OAKLAND, Calif. (AP) — Facebook CEO Mark Zuckerberg isn’t budging over his refusal to take action on inflammatory posts by President Donald Trump that spread misinformation about voting by mail and, many said, encouraged violence against protesters.

His critics, however, are multiplying. Some employees have publicly quit over the issue and civil-rights leaders who met with him Monday night denounced Zuckerberg’s explanation for choosing to leave Trump’s posts alone as “incomprehensible.”

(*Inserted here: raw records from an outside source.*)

Lemma apply_says c name e v :
  name ≠ "" → says name e v →
  match step (c !! name) (en_pos e) v with
  | Some o => apply_entry c e = Ok (true, set_boundary c name o)
  | None => ∃ err, apply_entry c e = Err err
  end.
Proof.
  intros Hne Hs. apply String.eqb_neq in Hne. destruct v as [d| |error]; simpl in Hs.
  - destruct Hs as (Hty & Hd & <-). lifecycle_branch Hty. rewrite Hd. cbn [mbind result_bind].
    unfold define. rewrite Hne. simpl. unfold step.
    destruct (c !! BC_Boundary d) as [b|] eqn:E.
    { destruct (String.eqb (Backend (BC_Placement d)) ""); [by eexists|].
      destruct (String.eqb (Namespace (BC_Placement d)) ""); by eexists. }
    unfold placed. destruct (String.eqb_spec (Backend (BC_Placement d)) "") as [Hb|Hb].
    { rewrite option_guard_False by naive_solver. by eexists. }
    destruct (String.eqb_spec (Namespace (BC_Placement d)) "") as [Hn|Hn].
    { rewrite option_guard_False by naive_solver. by eexists. }
    rewrite option_guard_True by done. simpl. by destruct (en_pos e).
  - destruct Hs as (Hty & Hd). lifecycle_branch Hty. rewrite Hd. cbn [mbind result_bind]. simpl.
    rewrite Hne. destruct (c !! name); simpl; by destruct (en_pos e).
  - destruct Hs as (Hty & Hd). lifecycle_branch Hty. rewrite Hd. cbn [mbind result_bind]. simpl.
    rewrite Hne. destruct (c !! name) as [b|] eqn:E; simpl; [|done].
    destruct (String.eqb_spec error "") as [->|Hn]; [by eexists|].
    rewrite option_guard_True by done. simpl. case_decide; simpl.
    + by rewrite insert_id.
    + by destruct (en_pos e).
Qed.

Lemma set_boundary_lookup c name o name' :
  (o = None → c !! name = None) →
  set_boundary c name o !! name' = if decide (name' = name) then o else c !! name'.
Proof.
  intros Ho. unfold set_boundary. destruct o as [b|]; case_decide; subst.
  - by rewrite lookup_insert_eq.
  - by rewrite lookup_insert_ne.
  - by apply Ho.
  - done.
Qed.

Lemma step_None o p v : step o p v = Some None → o = None.
Proof.
  destruct v as [d| |error], o as [b|]; simpl; intros H; try done.
  by destruct (decide (error ≠ "")); [rewrite option_guard_True in H|rewrite option_guard_False in H].
Qed.

(** The fold over what entries say about one boundary. *)
Lemma catalog_says c name l :
  name ≠ "" → Forall (λ ev, says name ev.1 ev.2) l →
  match steps (c !! name) l with
  | Some o => ∃ c', catalog_of c l.*1 = Ok c'
      ∧ ∀ name', c' !! name' = if decide (name' = name) then o else c !! name'
  | None => ∃ err, catalog_of c l.*1 = Err err
  end.
Proof.
  intros Hne H. revert c. induction H as [|[e v] l Hs _ IH]; intros c; simpl.
  { exists c. split; [done|]. intros name'. by case_decide; subst. }
  pose proof (apply_says c name e v Hne Hs) as Ha.
  destruct (step (c !! name) (en_pos e) v) as [o|] eqn:Hst; simpl.
  2:{ destruct Ha as [err ->]. by eexists. }
  rewrite Ha. cbn [mbind result_bind]. simpl.
  assert (o = None → c !! name = None) as Ho by (intros ->; by eapply step_None).
  specialize (IH (set_boundary c name o)).
  rewrite (set_boundary_lookup _ _ _ name Ho), decide_True in IH by done.
  destruct (steps o l) as [o'|]; [|done]. destruct IH as (c' & Hc & Hl). exists c'.
  split; [done|]. intros name'. rewrite Hl. case_decide; [done|].
  by rewrite set_boundary_lookup, decide_False.
Qed.

(** ** The catalog of one boundary, from its last events *)

Definition is_LCreated (v : lifecycle_event) : bool :=
  match v with LCreated _ => true | _ => false end.
Definition is_LActivated (v : lifecycle_event) : bool :=
  match v with LActivated => true | _ => false end.
Definition is_LFailed (v : lifecycle_event) : bool :=
  match v with LFailed _ => true | _ => false end.
Definition failure (v : lifecycle_event) : option string :=
  match v with LFailed error => Some error | _ => None end.

(** The last event of a kind, the last activation and the last failure of a list. *)
Definition last_where (K : lifecycle_event → bool) (l : list (entry * lifecycle_event))
  : option (entry * lifecycle_event) := last (filter (λ ev, K ev.2 = true) l).
Definition last_active (l : list (entry * lifecycle_event)) : option entry :=
  fst <$> last_where is_LActivated l.
Definition last_failed (l : list (entry * lifecycle_event)) : option (entry * string) :=
  ev ← last_where is_LFailed l; (λ error, (ev.1, error)) <$> failure ev.2.

Lemma last_where_snoc K l ev :
  last_where K (l ++ [ev]) = if K ev.2 then Some ev else last_where K l.
Proof.
  unfold last_where. rewrite filter_app. destruct (K ev.2) eqn:E.
  - by rewrite filter_cons_True, filter_nil, last_snoc.
  - rewrite filter_cons_False by congruence. by rewrite filter_nil, app_nil_r.
Qed.

(** The boundary defined at [p] with the outcomes of [post]. *)
Definition summary (d : BoundaryCreated) (p : Position) (active : option entry)
    (failed : option (entry * string)) : Boundary :=
  let at_status status error q :=
    mkBoundary (BC_Boundary d) (BC_Description d) (BC_Placement d) status error (Some p) (Some q) in
  match active, failed with
  | Some a, _ => at_status StatusActive "" (en_pos a)
  | None, Some (f, error) => at_status StatusFailed error (en_pos f)
  | None, None => at_status StatusProvisioning "" p
  end.

Record defined (l : list (entry * lifecycle_event)) (b : Boundary)
    (pre : list (entry * lifecycle_event)) (e : entry) (d : BoundaryCreated)
    (post : list (entry * lifecycle_event)) : Prop := {
  df_split : l = pre ++ (e, LCreated d) :: post;
  df_only : Forall (λ ev, is_LCreated ev.2 = false) (pre ++ post);
  df_placed : placed (BC_Placement d);
  df_errors : Forall (λ ev, failure ev.2 ≠ Some "") post;
  df_boundary : b = summary d (en_pos e) (last_active post) (last_failed post) }.

Lemma steps_None l :
  steps None l = Some None → Forall (λ ev, is_LCreated ev.2 = false) l.
Proof.
  induction l as [|[e v] l IH]; [by constructor|]. simpl.
  destruct (step None (en_pos e) v) as [o|] eqn:E; [|done]. simpl. intros H.
  destruct v as [d| |error]; simpl in E.
  - destruct (decide (placed (BC_Placement d))) as [Hp|Hp];
      [rewrite option_guard_True in E by done|by rewrite option_guard_False in E].
    injection E as <-. exfalso. clear IH. revert H. generalize (mkBoundary (BC_Boundary d)
      (BC_Description d) (BC_Placement d) StatusProvisioning "" (Some (en_pos e))
      (Some (en_pos e))). induction l as [|[f w] l IH]; intros b H; [done|]. simpl in H.
    destruct (step (Some b) (en_pos f) w) as [[b'|]|] eqn:E; [by eapply IH| |done].
    by apply step_None in E.
  - injection E as <-. constructor; [done|]. by apply IH.
  - injection E as <-. constructor; [done|]. by apply IH.
Qed.

Lemma steps_defined l b :
  steps None l = Some (Some b) → ∃ pre e d post, defined l b pre e d post.
Proof.
  revert b. induction l as [|[f w] l IH] using rev_ind; intros b H; [done|].
  rewrite steps_app in H. destruct (steps None l) as [[b0|]|] eqn:E; [| |done]; simpl in H.
  - destruct (IH _ eq_refl) as (pre & e & d & post & [-> Ho Hp He Hb]).
    exists pre, e, d, (post ++ [(f, w)]).
    destruct (step (Some b0) (en_pos f) w) as [[b1|]|] eqn:Es; simplify_eq/=.
    assert (is_LCreated w = false ∧ failure w ≠ Some "" ∧
      b = summary d (en_pos e) (last_active (post ++ [(f, w)])) (last_failed (post ++ [(f, w)])))
      as (Hw & Hf & Hsum).
    { unfold last_active, last_failed. rewrite !last_where_snoc.
      destruct w as [d'| |error]; simpl in Es; [done| |].
      - injection Es as <-. split_and!; [done..|]. simpl.
        unfold summary. by repeat case_match.
      - destruct (decide (error ≠ "")) as [Hne|Hne];
          [rewrite option_guard_True in Es by done|by rewrite option_guard_False in Es].
        injection Es as <-. split_and!; [done|simpl; congruence|]. simpl.
        unfold summary. fold (last_active post).
        fold (last_failed post). destruct (last_active post); [done|].
        destruct (last_failed post) as [[]|]; done. }
    constructor.
    + by rewrite <-app_assoc.
    + rewrite app_assoc. apply Forall_app. split; [done|]. by constructor.
    + done.
    + apply Forall_app. split; [done|]. by constructor.
    + done.
  - apply steps_None in E. destruct w as [d| |error]; simpl in H; [|done|done].
    destruct (decide (placed (BC_Placement d))) as [Hp|Hp];
      [rewrite option_guard_True in H by done|by rewrite option_guard_False in H].
    injection H as <-. exists l, f, d, []. constructor; [done| |done|constructor|done].
    by rewrite app_nil_r.
Qed.

(** ** Reading what entries say *)

Definition about (name ty : string) `{T : SqlText} (doc : gmap string json) : bool :=
  field_is doc "boundary" name && field_is doc "__eventType" ty.

Section Says.
Context `{J : GoJson, T : SqlText}.

Lemma lifecycle_about name e :
  name ≠ "" → lifecycle name e = existsb (λ ty, about name ty (en_doc e)) lifecycle_types.
Proof.
  intros Hne%String.eqb_neq. rewrite lifecycle_eq, Hne. unfold about. simpl.
  by rewrite !(andb_comm (field_is (en_doc e) "boundary" name)).
Qed.

Lemma string_member_is doc key s value :
  plain_key key = true → field_is doc key value = true → string_member doc key = Ok s → s = value.
Proof.
  intros Hp. rewrite field_is_eq. unfold scalar_text, path_value, string_member. rewrite Hp.
  destruct (doc !! key) as [v|]; [|done].
  destruct v as [| | |t| |]; try done. unfold compare_holds. simpl.
  rewrite strings_Compare_zero. intros ->%String.eqb_eq. by intros [= ->].
Qed.

Lemma applied_says c name e x :
  name ≠ "" → lifecycle name e = true → is_Some (text_field (en_doc e) "__eventType") →
  apply_entry c e = Ok x → ∃ v, says name e v.
Proof.
  intros Hne Hl [ty Hty] Ha. destruct (lifecycle_type _ _ _ Hty Hl) as [He Hin].
  assert (field_is (en_doc e) "boundary" name = true) as Hb.
  { rewrite lifecycle_about in Hl by done. apply existsb_exists in Hl as (ty' & _ & Hf).
    by apply andb_true_iff in Hf as [? _]. }
  subst ty. unfold lifecycle_types in Hin. rewrite !elem_of_cons, elem_of_nil in Hin.
  destruct Hin as [Ht|[Ht|[Ht|[]]]]; revert Ha; lifecycle_branch Ht; intros Ha;
    apply result_bind_ok in Ha as (d & Hd & _).
  - destruct (created_members (en_doc e)) as [d'|] eqn:Hm; [|done]. exists (LCreated d').
    split_and!; [done..|]. unfold created_members in Hm.
    apply result_bind_ok in Hm as (s & Hs & Hm). inv_ok.
    unfold mret, result_ret in Hm. injection Hm as <-. simpl. by eapply (string_member_is _ "boundary").
  - destruct (activated_members (en_doc e)) as [d'|] eqn:Hm; [|done]. exists LActivated.
    split; [done|]. rewrite Hm. unfold activated_members in Hm.
    apply result_bind_ok in Hm as (s & Hs & [= <-]). f_equal. f_equal. by eapply (string_member_is _ "boundary").
  - destruct (failed_members (en_doc e)) as [[s' err]|] eqn:Hm; [|done]. exists (LFailed err).
    split; [done|]. rewrite Hm. unfold failed_members in Hm.
    apply result_bind_ok in Hm as (s & Hs & Hm). apply result_bind_ok in Hm as (er & _ & [= <- <-]).
    f_equal. f_equal. by eapply (string_member_is _ "boundary").
Qed.

Lemma catalog_ok_says c name es c' :
  name ≠ "" → Forall (λ e, lifecycle name e = true ∧ is_Some (text_field (en_doc e) "__eventType")) es →
  catalog_of c es = Ok c' → ∃ l, es = l.*1 ∧ Forall (λ ev, says name ev.1 ev.2) l.
Proof.
  intros Hne H. revert c. induction H as [|e es [Hl Ht] _ IH]; intros c Hc.
  { exists []. by split. }
  simpl in Hc. apply result_bind_ok in Hc as (x & Hx & Hc).
  destruct (applied_says _ _ _ _ Hne Hl Ht Hx) as [v Hv].
  destruct (IH _ Hc) as (l & -> & Hf). exists ((e, v) :: l). split; [done|]. by constructor.
Qed.
(** *** The invariant is kept *)

Lemma write_definition_inv ctx d metadata eventID b0 b request r b' :
  log_good b → lifecycle_inv (log_of b) → good_definition d → text_result eventID →
  log_good b0 → extends b0 b →
  create_request ctx admin latest d metadata eventID b0 = Ok request →
  Append appender ctx request b = (r, b') → log_good b' ∧ lifecycle_inv (log_of b').
Proof.
  intros Hg Hi Hd Hid Hg0 Hx Hreq Ha. unfold create_request in Hreq.
  apply result_bind_ok in Hreq as (model & Hload & Hreq).
  destruct (create_context _ _ _ _ Hg0 Hload) as (Hq & Hctx & Hex).
  destruct (cc_existing model); [done|].
  apply event_request_ok in Hreq as (id & data & meta & -> & Hm & ->).
  apply append_one in Ha as [Hg' Ha]; [|done|by apply Hid|by apply text_ok_ascii].
  split; [done|]. destruct Ha as [[-> _]|(Hc & e & Hlog & Hst & _)]; [done|]. rewrite Hlog.
  pose proof (ValidateName_nonempty _ (gd_name _ Hd)) as Hne.
  pose proof (stored_holds _ _ _ _ _ _ (definition_faithful _ Hd) Hm Hst) as Hh.
  pose proof (holds_says_created _ _ Hh) as Hsay. simpl in Hsay.
  destruct (li_shape _ Hi _ Hne) as (l & Hl & Hls & Hsh & Hso).
  assert (l = []) as ->.
  { apply (fmap_nil_inv snd), shape_uncreated; [done|]. apply Forall_fmap, Forall_forall.
    intros [f v] Hin. destruct (is_LCreated v) eqn:Ev; [|by rewrite <-Ev]. exfalso.
    rewrite Forall_forall in Hls. pose proof (Hls _ Hin) as Hfv. simpl in Hfv.
    assert (f ∈ lifecycle_log (Def_Name d) (log_of b)) as Hf
      by (rewrite Hl; apply list_elem_of_fmap; by exists (f, v)).
    apply list_elem_of_filter in Hf as [Hlf Hf].
    assert (about (Def_Name d) EventTypeBoundaryCreated (en_doc f) = true) as Hab.
    { rewrite lifecycle_about in Hlf by done. apply existsb_exists in Hlf as (ty & _ & Hab).
      pose proof (about_type _ _ _ (el_typed b f Hg Hf) Hab) as Hty.
      apply (says_kinds _ _ _ Hfv) in Ev. by rewrite <-Ev, Hty. }
    assert (cc_position model = NotExistsPosition) as Hp.
    { destruct Hctx as [[? _]|(g & Hgi & HP & _)]; [done|]. by rewrite Hex in HP. }
    rewrite Hp in Hc. rewrite Hq in Hc. simpl in Hc.
    destruct Hc as [[_ Hn]|(g & Hgi & _ & Hgp & _)].
    - specialize (Hn f Hf). rewrite query_sees_definition in Hn. congruence.
    - pose proof (el_real b g Hg Hgi) as Hreal. rewrite Hgp in Hreal.
      by apply pos_lt_irrefl in Hreal. }
  eapply (lifecycle_inv_snoc _ [] (Def_Name d) e (LCreated (created_of d))); try done.
  - by rewrite (ho_type _ _ _ Hh).
  - apply (gd_placed _ Hd).
Qed.

(** What an accepted outcome was recorded on. *)
Record outcome_accepted (name : string) (model : provisionContext) (o : outcome) (b b' : B)
    (r : option (result Position)) (e : entry) (l : list (entry * lifecycle_event)) : Prop := {
  oa_result : r = Some (Ok (en_pos e));
  oa_log : log_of b' = log_of b ++ [e];
  oa_typed : is_Some (text_field (en_doc e) "__eventType");
  oa_says : says name e (outcome_event o);
  oa_events : lifecycle_log name (log_of b) = l.*1;
  oa_list : Forall (λ ev, says name ev.1 ev.2) l ∧ Forall sound l.*2;
  oa_boundary : steps None l = Some (Some (pc_boundary model));
  oa_shape : shape (l.*2 ++ [outcome_event o]) = true }.

Lemma write_outcome_cases ctx name metadata eventID b0 b model o request r b' :
  log_good b → lifecycle_inv (log_of b) → ValidateName name = Ok tt → text_ok name →
  text_result eventID → log_good b0 → extends b0 b →
  provision_loadContext ctx admin name latest b0 = Ok model →
  allowed name (B_Status (pc_boundary model)) o →
  outcome_request admin eventID metadata model o = Ok request →
  Append appender ctx request b = (r, b') →
  log_good b' ∧ (log_of b' = log_of b ∧ (∀ p, r ≠ Some (Ok p))
                 ∨ ∃ e l, outcome_accepted name model o b b' r e l).
Proof.
  intros Hg Hi Hv Hname Hid Hg0 Hx Hload Hal Hreq Ha.
  pose proof (ValidateName_nonempty _ Hv) as Hne.
  apply event_request_ok in Hreq as (id & data & meta & -> & Hm & ->).
  destruct (provision_context _ _ _ _ Hload) as (res & Hres & Hp & Hq).
  apply append_one in Ha as [Hg' Ha]; [|done|by apply Hid|by destruct o; apply text_ok_ascii].
  split; [done|]. destruct Ha as [[Hlog Hr]|(Hc & e & Hlog & Hst & Hr)]; [by left|right].
  pose proof (stored_holds _ _ _ _ _ _ (outcome_faithful _ _ _ Hname Hal) Hm Hst) as Hh.
  destruct (lifecycle_inv_catalog _ _ Hi Hne)
    as (l & c & Hl & Hls & Hsh & Hso & Hcat & Hsteps & Hstat).
  pose proof Hres as Hc0. apply el_latest in Hc0 as [_ Hc0]; [|done..]. simpl in Hc0.
  rewrite Hq, Hp in Hc. simpl in Hc.
  assert (lifecycle_log name (log_of b0) = lifecycle_log name (log_of b)) as Hsame.
  { pose proof (context_same _ _ _ _ Hg Hx Hc0 Hc) as Hs. unfold lifecycle_log.
    symmetry. etransitivity; [|etransitivity; [exact Hs|]]; apply list_filter_iff; intros f;
      by rewrite query_sees_lifecycle. }
  assert (c !! name = Some (pc_boundary model)) as Hb.
  { pose proof (load_context_spec _ _ _ _ ctx name b0 c res Hg0 Hne) as Hspec.
    rewrite Hsame in Hspec. specialize (Hspec Hcat Hres). rewrite Hload in Hspec.
    destruct (c !! name); [|done]. by injection Hspec as ->. }
  rewrite Hb in Hstat, Hsteps. simpl in Hstat. exists e, l. constructor; try done.
  - by rewrite (ho_type _ _ _ Hh).
  - by eapply outcome_says.
  - destruct o as [d|d]; simpl in Hal |- *.
    + apply shape_activate; [done|rewrite <-Hstat; intros [= Hact]; by apply Hal|].
      intros Hnil. by rewrite Hnil in Hstat.
    + apply shape_fail; [done|]. rewrite <-Hstat. f_equal. apply Hal.
Qed.

Lemma outcome_accepted_inv name status model o b b' r e l :
  name ≠ "" → lifecycle_inv (log_of b) → allowed name status o →
  outcome_accepted name model o b b' r e l → lifecycle_inv (log_of b').
Proof.
  intros Hne Hi Hal [_ -> Hty Hs Hl [Hls Hso] _ Hsh].
  eapply (lifecycle_inv_snoc _ l name e (outcome_event o)); try done.
  by eapply outcome_sound.
Qed.

Lemma boundary_write_inv b b' :
  log_good b → lifecycle_inv (log_of b) → boundary_write b b' →
  log_good b' ∧ lifecycle_inv (log_of b').
Proof.
  intros Hg Hi [ctx d metadata eventID b0 request r b1|
    ctx name metadata eventID b0 model o request r b1|es b1 Hg1 Hlog Ho].
  - by apply (write_definition_inv ctx d metadata eventID b0 b request r).
  - destruct (write_outcome_cases ctx name metadata eventID b0 b model o request r b1)
      as [Hg1 [[-> _]|(e & l & Ho)]]; [done..|]. split; [done|].
    eapply outcome_accepted_inv; [by apply ValidateName_nonempty|done|done|exact Ho].
  - split; [done|]. rewrite Hlog. by apply lifecycle_inv_other.
Qed.

Lemma request_text fmt ty eventID fs metadata q p request :
  event_request fmt admin ty eventID fs metadata q p = Ok request →
  text_result eventID → text_ok ty →
  core.AR_Boundary request = admin ∧ text_appended request.
Proof.
  intros (id & data & meta & -> & _ & ->)%event_request_ok Hid Hty.
  split; [done|]. constructor; [|constructor]. split; [by apply Hid|done].
Qed.

Lemma append_extends ctx request b r b' :
  log_good b → core.AR_Boundary request = admin → text_appended request →
  Append appender ctx request b = (r, b') → extends b b'.
Proof.
  intros Hg Hb Ht H. apply el_append in H as [Hg' H]; [|done..]. split; [done|].
  destruct r as [[p|e]|]; [|by rewrite H..]. destruct H as (_ & es & -> & _). by eexists.
Qed.

Lemma create_request_text ctx d metadata eventID b request :
  create_request ctx admin latest d metadata eventID b = Ok request → text_result eventID →
  core.AR_Boundary request = admin ∧ text_appended request.
Proof.
  intros H Hid. unfold create_request in H. apply result_bind_ok in H as (model & _ & H).
  destruct (cc_existing model); [done|]. eapply request_text; [done|done|].
  by apply text_ok_ascii.
Qed.

Lemma outcome_request_text eventID metadata model o request :
  outcome_request admin eventID metadata model o = Ok request → text_result eventID →
  core.AR_Boundary request = admin ∧ text_appended request.
Proof.
  intros H Hid. eapply request_text; [done|done|]. destruct o; by apply text_ok_ascii.
Qed.

Lemma boundary_write_extends b b' : log_good b → boundary_write b b' → extends b b'.
Proof.
  intros Hg [ctx d metadata eventID b0 request r b1 _ Hid _ _ Hr Ha|
    ctx name metadata eventID b0 model o request r b1 _ _ Hid _ _ _ _ Hr Ha|es b1 Hg1 Hlog _].
  - destruct (create_request_text _ _ _ _ _ _ Hr Hid). by eapply append_extends.
  - destruct (outcome_request_text _ _ _ _ _ Hr Hid). by eapply append_extends.
  - split; [done|]. rewrite Hlog. by eexists.
Qed.

Lemma extends_refl b : log_good b → extends b b.
Proof. by split. Qed.

Lemma writes_extend b b' : log_good b → rtc boundary_write b b' → extends b b'.
Proof.
  intros Hg H. induction H as [b|b b1 b2 Hw _ IH]; [by apply extends_refl|].
  pose proof (boundary_write_extends _ _ Hg Hw) as Hx. destruct (IH (proj1 Hx)) as [? ?].
  eapply extends_trans; [exact Hx|by split].
Qed.

Lemma writes_inv b b' :
  log_good b → lifecycle_inv (log_of b) → rtc boundary_write b b' →
  log_good b' ∧ lifecycle_inv (log_of b').
Proof.
  intros Hg Hi H. induction H as [b|b b1 b2 Hw _ IH]; [done|].
  destruct (boundary_write_inv _ _ Hg Hi Hw). by apply IH.
Qed.

(** C33: the lifecycle of every boundary. However the commands of any number of nodes
interleave, each deciding on a log that may be out of date, the events of a boundary are its
definition, then at most one failure, then at most one activation and nothing else; so a
boundary is defined once, an active one never changes again, and the catalog of the whole log
can always be rebuilt, with the status that these events give. *)
Theorem boundary_lifecycle b b' :
  log_good b → lifecycle_inv (log_of b) → rtc boundary_write b b' →
  ∃ c, catalog_of NewCatalog (lifecycle_log "" (log_of b')) = Ok c
    ∧ ∀ name, name ≠ "" → ∃ l, lifecycle_log name (log_of b') = l.*1
        ∧ Forall (λ ev, says name ev.1 ev.2) l ∧ shape l.*2 = true
        ∧ B_Status <$> c !! name = shape_status l.*2.
Proof.
  intros Hg Hi Hw. destruct (writes_inv _ _ Hg Hi Hw) as [Hg' Hi'].
  apply lifecycle_inv_total; [done|]. intros e. by apply el_typed.
Qed.

(** *** The runs of the handlers are such writes *)

Context (env : nat → B → B).
Context (Henv : ∀ k b, log_good b → rtc boundary_write b (env k b)).

(** A provisioner that leaves the admin log, with errors that have a text. *)
Definition good_provision (provision : Ctx → Definition_ → B → result unit * B) : Prop :=
  ∀ ctx d b res b', log_good b → provision ctx d b = (res, b') →
    log_good b' ∧ log_of b' = log_of b
    ∧ ∀ e, res = Err e → Error_text e ≠ "" ∧ text_ok (Error_text e).

Lemma same_log_write b b' : log_good b' → log_of b' = log_of b → rtc boundary_write b b'.
Proof.
  intros Hg Hl. apply rtc_once. apply (write_other b []); [done|by rewrite app_nil_r|constructor].
Qed.

Lemma reading_run {A} (f : B → A) r a r' :
  log_good (store r) → reading env f r = (a, r') →
  rtc boundary_write (store r) (store r') ∧ log_good (store r') ∧ a = f (store r').
Proof.
  intros Hg [= <- <-]. simpl. pose proof (Henv (operations r) _ Hg) as Hw.
  split_and!; [done| |done]. by apply (writes_extend _ _ Hg).
Qed.

Lemma normalize_good command d :
  normalize command = Ok d →
  ValidateName (Def_Name d) = Ok tt ∧ placed (Def_Placement d).
Proof.
  unfold normalize. intros H. destruct (ValidateName _) as [[]|] eqn:Hv; [|done].
  destruct (_ || _) eqn:Ep; [done|]. injection H as <-. split; [done|].
  by apply orb_false_iff in Ep as [?%String.eqb_neq ?%String.eqb_neq].
Qed.

Definition text_definition (d : Definition_) : Prop :=
  text_ok (Def_Name d) ∧ text_ok (Def_Description d)
  ∧ text_ok (Backend (Def_Placement d)) ∧ text_ok (Namespace (Def_Placement d)).
(* ===== verification/JetStreamLock.v ===== *)
(** * The distributed lock: [orisun/jetstream_lock_provider.go]

A lock is a key of a JetStream bucket whose value names its holder and when the lease ends;
writes to it are guarded by the revision of the entry. Every call of [AcquireLock] is a
process of a transition system: the goroutine that acquires and then maintains the lease,
and a thread that checks it. Each operation on the bucket is one step, between which time
passes and the other processes run; each may fail, with or without having had its effect.
Every process has a clock of its own. *)

From stdpp Require Import options.
From S2P Require Import Prelude Status Model Number Json SqliteIndex.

A day after dozens of Facebook employees staged a virtual walkout over the issue, the Facebook chief met Tuesday with employees for a Q&A session held via online video. During that session, which had been moved forward from later in the week, Zuckerberg reportedly doubled down on his stance to leave Trump’s posts alone — although he did suggest that the company was considering changes to its existing policies around “state use of force,” which Trump’s Minneapolis post fell under.

Facebook rival Twitter flagged and demoted a Trump tweet in which he referenced protests over police violence in Minneapolis using the phrase “when the looting starts the shooting starts.” But Facebook let an identical message stand on its service. Zuckerberg explained his reasoning in a Facebook post Friday, a position he has since reiterated several times.

“I know many people are upset that we’ve left the President’s posts up, but our position is that we should enable as much expression as possible unless it will cause imminent risk of specific harms or dangers spelled out in clear policies,” Zuckerberg wrote.